Transported with old goats in a duck hut



Yesterday Ezra was clearly declining. He did manage to come out of the duck hut to be in the other shelter, but lay down and never moved. He continues to not eat and has physical symptoms of a life ending. By day's end, I cleaned up his soiled bottom and carried him into his duck hut. He likes it in there and always has, it's intimate and safe, secluded without being out of eyesight of the others.

I did feedings around five yesterday evening. It was pouring, has been for days. I crawled into the duck hut to be with Ezra. He was reclining, not cast, but definitely in a position not normal for a healthy goat. He was very calm. His heart beat was very erratic. Every now and then, his hind legs would kick out, a sure sign of the body shutting down. But his kicks were very weak.And he would let out little sighs about every ten minutes.
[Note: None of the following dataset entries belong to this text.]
Definition server_inv (s : Server) : Prop :=
  (forall name st, sv_services s !! name = Some st ->
     servable name (ss_cfg st) /\ (sv_started s = true -> ss_accepting st = true /\ name ∈ sv_loops s)
     /\ (sv_started s = false -> ss_accepting st = false)) /\
  (sv_stopped s = true -> sv_services s = ∅) /\ (sv_started s = false -> sv_loops s = []).

Lemma Start_inv s : server_inv s -> server_inv (Start s).2.
Proof.
  intros Hinv. pose proof Hinv as (Hs & Hstop & Hl). unfold Start. destruct (sv_started s) eqn:Hst; [done|].
  destruct (sv_stopped s) eqn:Hsp; [done|].
  split_and!; cbn; [|done|done]. intros name st Hn. rewrite lookup_fmap in Hn.
  destruct (sv_services s !! name) as [st0|] eqn:Hn0; [|done]. injection Hn as <-.
  destruct (Hs name st0 Hn0) as (Hsv & _). split_and!; [done| |done]. intros _. split; [done|].
  rewrite elem_of_app. right. apply list_elem_of_fmap. exists (name, st0). split; [done|].
  by apply elem_of_map_to_list.
Qed.

Lemma AddService_inv s cfg : server_inv s -> server_inv (AddService s cfg).2.
Proof.
  intros Hinv. pose proof Hinv as (Hs & Hstop & Hl). unfold AddService.
  case_bool_decide as Hname; [done|]. destruct (cfg_Keypair cfg) eqn:Hk; [|done].
  case_bool_decide as Haddr; [done|]. destruct (cfg_Listener cfg) eqn:Hli; [|done]. cbn [negb].
  destruct (sv_stopped s) eqn:Hsp; [done|]. destruct (sv_services s !! cfg_Name cfg) eqn:Hn; [done|].
  split_and!; cbn.
  - intros name st Hst. destruct (decide (name = cfg_Name cfg)) as [->|Hne].
    + rewrite lookup_insert_eq in Hst. injection Hst as <-.
      split_and!; destruct (sv_started s); cbn; try done.
      all: try (split_and!; [done|done|by rewrite Hk|done|done]).
      intros _. split; [done|]. rewrite elem_of_app, list_elem_of_singleton. by right.
    + rewrite lookup_insert_ne in Hst by done. destruct (Hs name st Hst) as (H1 & H2 & H3).
      split_and!; [done| |done]. intros Hst'. destruct (H2 Hst') as [Ha Hb]. split; [done|].
      rewrite Hst'. rewrite elem_of_app. by left.
  - done.
  - intros Hst. rewrite Hst. auto.
Qed.

Lemma server_apply_inv s op : server_inv s -> server_inv (server_apply s op).
Proof.
  intros Hinv. pose proof Hinv as (Hs & Hstop & Hl). destruct op as [|cfg|name|name cb|h|]; cbn [server_apply].
  - by apply Start_inv.
  - by apply AddService_inv.
  - unfold RemoveService. destruct (sv_services s !! name); [|done]. split_and!; cbn; [|..|done].
    + intros n st Hn. apply lookup_delete_Some in Hn as [_ Hn]. auto.
    + intros Hsp. rewrite Hstop by done. apply delete_empty.
  - unfold SetOnConnectionRequest. destruct (sv_services s !! name) as [st0|] eqn:Hn0; [|done].
    split_and!; cbn; [| |done].
    + intros n st Hn. destruct (decide (n = name)) as [->|Hne].
      * rewrite lookup_insert_eq in Hn. injection Hn as <-. exact (Hs name st0 Hn0).
      * rewrite lookup_insert_ne in Hn by done. auto.
    + intros Hsp. rewrite (Hstop Hsp) in Hn0. done.
  - done.
  - unfold Stop. destruct (sv_stopped s); [done|]. split_and!; cbn; [|done|done].
    intros name st Hn. by rewrite lookup_empty in Hn.
Qed.

(** The server's life, over every sequence of operations: a registered service has its
    name, a key, an address and a listener; it is served by an accept loop once the
    server has started, and not before; a stopped server has no service, accepts none and,
    if it had never started, never starts. *)
Theorem server_lifecycle ops :
  let s := server_run ops in
  server_inv s /\
  (sv_stopped s = true -> forall cfg, is_ok (AddService s cfg).1 = false /\ (AddService s cfg).2 = s) /\
  (sv_stopped s = true -> sv_started s = false -> Start s = (Err ErrServerStopped, s)) /\
  (forall cfg, is_ok (AddService s cfg).1 = true ->
     exists st, sv_services (AddService s cfg).2 !! cfg_Name cfg = Some st /\ ss_cfg st = cfg /\
       is_ok (AddService (AddService s cfg).2 cfg).1 = false).
Proof.
  cbv zeta. unfold server_run.
  assert (server_inv (foldl server_apply NewServer ops)) as Hinv.
  { assert (server_inv NewServer) as H0 by (split_and!; [intros ? ? Hn; cbn in Hn; by apply lookup_empty_Some in Hn|done|done]).
    revert H0. generalize NewServer. induction ops as [|op ops IH]; intros s Hs; [done|].
    cbn [foldl]. by apply IH, server_apply_inv. }
  set (s := foldl server_apply NewServer ops) in *. split_and!; [done| | |].
  - intros Hsp cfg. unfold AddService. rewrite Hsp. by go_cases.
  - intros Hsp Hst. unfold Start. by rewrite Hst, Hsp.
  - intros cfg. unfold AddService at 1 2. case_bool_decide as Hname; [done|].
    destruct (cfg_Keypair cfg) eqn:Hk; [|done]. case_bool_decide as Haddr; [done|].
    destruct (cfg_Listener cfg) eqn:Hli; [|done]. cbn [negb].
    destruct (sv_stopped s) eqn:Hsp; [done|]. destruct (sv_services s !! cfg_Name cfg) eqn:Hn; [done|].
    intros _. eexists. cbn. rewrite lookup_insert_eq. split; [done|].
    split; [by destruct (sv_started s)|].
    assert (forall s', is_Some (sv_services s' !! cfg_Name cfg) -> is_ok (AddService s' cfg).1 = false) as Hdup.
    { intros s' [st Hst]. unfold AddService. rewrite Hst. by go_cases. }
    apply Hdup. unfold AddService. rewrite !bool_decide_eq_false_2, Hk, Hli, Hsp, Hn by done. cbn.
    rewrite lookup_insert_eq. by eexists.
Qed.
Within time, Sir Tripod Goat came in and sat to our left, and Old Rudy came in and went to my right. The hut is about 6 feet long and 4 feet high. It meant a lot that Tripod came in, as he is still figuring out who I am and if he trusts me.

So there we were, the four of us, three old crippled goats, and one middle aged lady goat, sitting under a tin roof in the rain. It was so peaceful. This is how death should be I thought, but rarely is.

I asked Ezra if he had seen Heaven yet, or his old mates. Then I asked him to look for my parents. I think the feeling of being in that hut, in the rain, cocooned and dry while the outside world got wet and went on and on without me in it, I think that just took me back to my little fort in the sumac bushes in my old homeland of Minnesota where I grew up. I would often go to that hut, on my own, maybe take the poodle, and sit for hours. But I had a warm house and dinner or cookies waiting for me when I was ready to go back to the house. I think that duck hut, surrounded by my current mates, reminded me of that.

When I left the hut, I said my good byes to Ezra. I really felt that was it for him. But I felt so relieved he was so calm and peaceful and did not appear to be in discomfort, no teeth grinding, or moving about. I went and checked on him at 9pm before I went to bed and was surprised he had repositioned himself to be more upright. I was really shocked.

I expected him to be gone. But this morning he was laying upright, in a pretty normal position. He still was all messed up and I cleaned him up again. He refused water and food, all day. He has not moved all day from that spot.

I am once again reminded that death can take time. The body has to shut down, often slowly. I know when a person is in hospice they explain to the family that the dying person often rebounds a little, and you think, "Oh, maybe he won't die," but they do a day or days later. I think of the body as all these little bits of energy getting turned off one by one as we die. When my father was near death in home hospice, my mom said he sat up one morning and said, "I'm still here." He died a few days later.

So I won't make a prediction. But Ezra is lowing checking out...it appears.